Saved data entries

(** Lines 139-198, for the shape that line 133 has computed. *)
Definition setup_from_139 (args : Args V) (subvolume_shape : list Z)
  : M w (UnetTiler3D V (Tiling w) * Model w) :=
  let subvolume := start_coord args ++ end_coord args in
  let image_shape := image_shape args in
  tiling <- invoke (C_UnetTiling3D image_shape subvolume
                                   (model_input_shape args)
                                   (model_output_shape args))
                   (UnetTiling3D w image_shape subvolume
                                 (model_input_shape args)
                                 (model_output_shape args)) ;;
  let input_volume_aabb := getInputVolume w tiling in
  let unet_start := unet_start_of input_volume_aabb in
  unet_end <- lift (unet_end_of image_shape input_volume_aabb) ;;
  let unet_volume := unet_start ++ unet_end in
  img <- invoke (C_read_n5_block (input_path args) (input_data_set args)
                                 unet_start unet_end)
                (read_n5_block w (input_path args) (input_data_set args)
                               unet_start unet_end) ;;
  scalingFactor <-
    match scaling args with
    | None => invoke (C_calculateScalingFactor img)
                     (calculateScalingFactor w img)
    | Some f => ret f
    end ;;
  img <- invoke (C_scaleImage img scalingFactor)
                (scaleImage w img scalingFactor) ;;
  unet <- invoke (C_load_model (model_path args))
                 (load_model w (model_path args)) ;;
  let input_canvas :=
    {| global_shape := image_shape; canvas_area := unet_volume;
       image := img |} in
  invoke (C_AbsoluteCanvas input_canvas) (Ok tt) ;;
  output_image <- lift (np_zeros subvolume_shape) ;;
  set_mask output_image ;;
  let output_canvas :=
    {| global_shape := image_shape; canvas_area := subvolume;
       image := output_image |} in
  invoke (C_AbsoluteCanvas output_canvas) (Ok tt) ;;
  let tiler :=
    {| tiling_of := tiling; image_canvas := input_canvas;
       mask := output_canvas |} in
  invoke (C_UnetTiler3D tiler) (Ok tt) ;;
  ret (tiler, unet).
(** ** Paths *)

(** [p.rfind(c)]: the index of the last occurrence of [c], or [-1]. *)
Fixpoint rfind (c : ascii) (p : string) : Z :=
  match p with
  | EmptyString => -1
  | String a r =>
      let i := rfind c r in
      if (0 <=? i)%Z then (i + 1)%Z
      else if Ascii.eqb a c then 0%Z else (-1)%Z
  end.

(** [p[i:]] for [0 <= i]. *)
Definition str_from (i : Z) (p : string) : string :=
  substring (Z.to_nat i) (String.length p - Z.to_nat i) p.

(** [os.path.basename(p)] (posixpath): [i = p.rfind('/') + 1; return p[i:]]. *)
Definition basename (p : string) : string :=
  let i := (rfind "/" p + 1)%Z in
  str_from i p.

Definition startswith_slash (b : string) : bool :=
  match b with
  | String c _ => Ascii.eqb c "/"
  | EmptyString => false
  end.

(** [os.path.join(a, b)] (posixpath): an absolute [b] replaces [a]; a
    separator is inserted unless [a] is empty or already ends in one. *)
Definition os_path_join (a b : string) : string :=
  if startswith_slash b then b
  else if String.eqb a "" || endswith a "/" then a +:+ b
  else a +:+ "/" +:+ b.

(** [get_file_name_from_url] *)
Definition get_file_name_from_url (input_url : string) : string :=
  basename input_url.

(** ** The world *)

(** What a path names: a regular file with its contents, or a directory.
    The file system is keyed by the path strings the script uses. *)
Inductive fnode : Type :=
  | File (content : string)
  | Dir.

(** The options [setup_browser] hands to [webdriver.Chrome]. *)
Record chrome_options : Type := ChromeOptions {
  arguments : list string;
  prefs : list (string * pyval);
  capabilities : list (string * pyval)
}.

(** The calls the script makes on the operating system and on the driver,
    in the order they happen. *)
Inductive event : Type :=
  | EvMkdir (path : string)
  | EvMakedirs (path : string)
  | EvOpen (path : string)
  | EvLaunch (options : chrome_options)
  | EvGet (url : string)
  | EvGetLog
  | EvQuit.

(** Selenium's Chrome driver over a browser state [B].  Each call returns
    the next state or the exception it raises; a navigation also reports the
    files the browser saves while handling it, as (path, contents). *)
Class WebDriver (B : Type) : Type := {
  chrome_launch : chrome_options → B → result B;
  chrome_get : string → B → result (B * list (string * string));
  chrome_get_log : B → result (B * list pyval);
  chrome_quit : B → result B
}.

Record world (B : Type) : Type := World {
  fs : gmap string fnode;
  stdout : list string;
  trace : list event;
  chrome : B
}.
Arguments World {B} fs stdout trace chrome.
Arguments fs {B} w.
Arguments stdout {B} w.
Arguments trace {B} w.
Arguments chrome {B} w.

Problem to work on: Both the first line of the data above and the line with "invoke (C_AbsoluteCanvas input_canvas)" must be included; please return exactly those lines and the ones between them.

Solution:
(** Lines 139-198, for the shape that line 133 has computed. *)
Definition setup_from_139 (args : Args V) (subvolume_shape : list Z)
  : M w (UnetTiler3D V (Tiling w) * Model w) :=
  let subvolume := start_coord args ++ end_coord args in
  let image_shape := image_shape args in
  tiling <- invoke (C_UnetTiling3D image_shape subvolume
                                   (model_input_shape args)
                                   (model_output_shape args))
                   (UnetTiling3D w image_shape subvolume
                                 (model_input_shape args)
                                 (model_output_shape args)) ;;
  let input_volume_aabb := getInputVolume w tiling in
  let unet_start := unet_start_of input_volume_aabb in
  unet_end <- lift (unet_end_of image_shape input_volume_aabb) ;;
  let unet_volume := unet_start ++ unet_end in
  img <- invoke (C_read_n5_block (input_path args) (input_data_set args)
                                 unet_start unet_end)
                (read_n5_block w (input_path args) (input_data_set args)
                               unet_start unet_end) ;;
  scalingFactor <-
    match scaling args with
    | None => invoke (C_calculateScalingFactor img)
                     (calculateScalingFactor w img)
    | Some f => ret f
    end ;;
  img <- invoke (C_scaleImage img scalingFactor)
                (scaleImage w img scalingFactor) ;;
  unet <- invoke (C_load_model (model_path args))
                 (load_model w (model_path args)) ;;
  let input_canvas :=
    {| global_shape := image_shape; canvas_area := unet_volume;
       image := img |} in
  invoke (C_AbsoluteCanvas input_canvas) (Ok tt) ;;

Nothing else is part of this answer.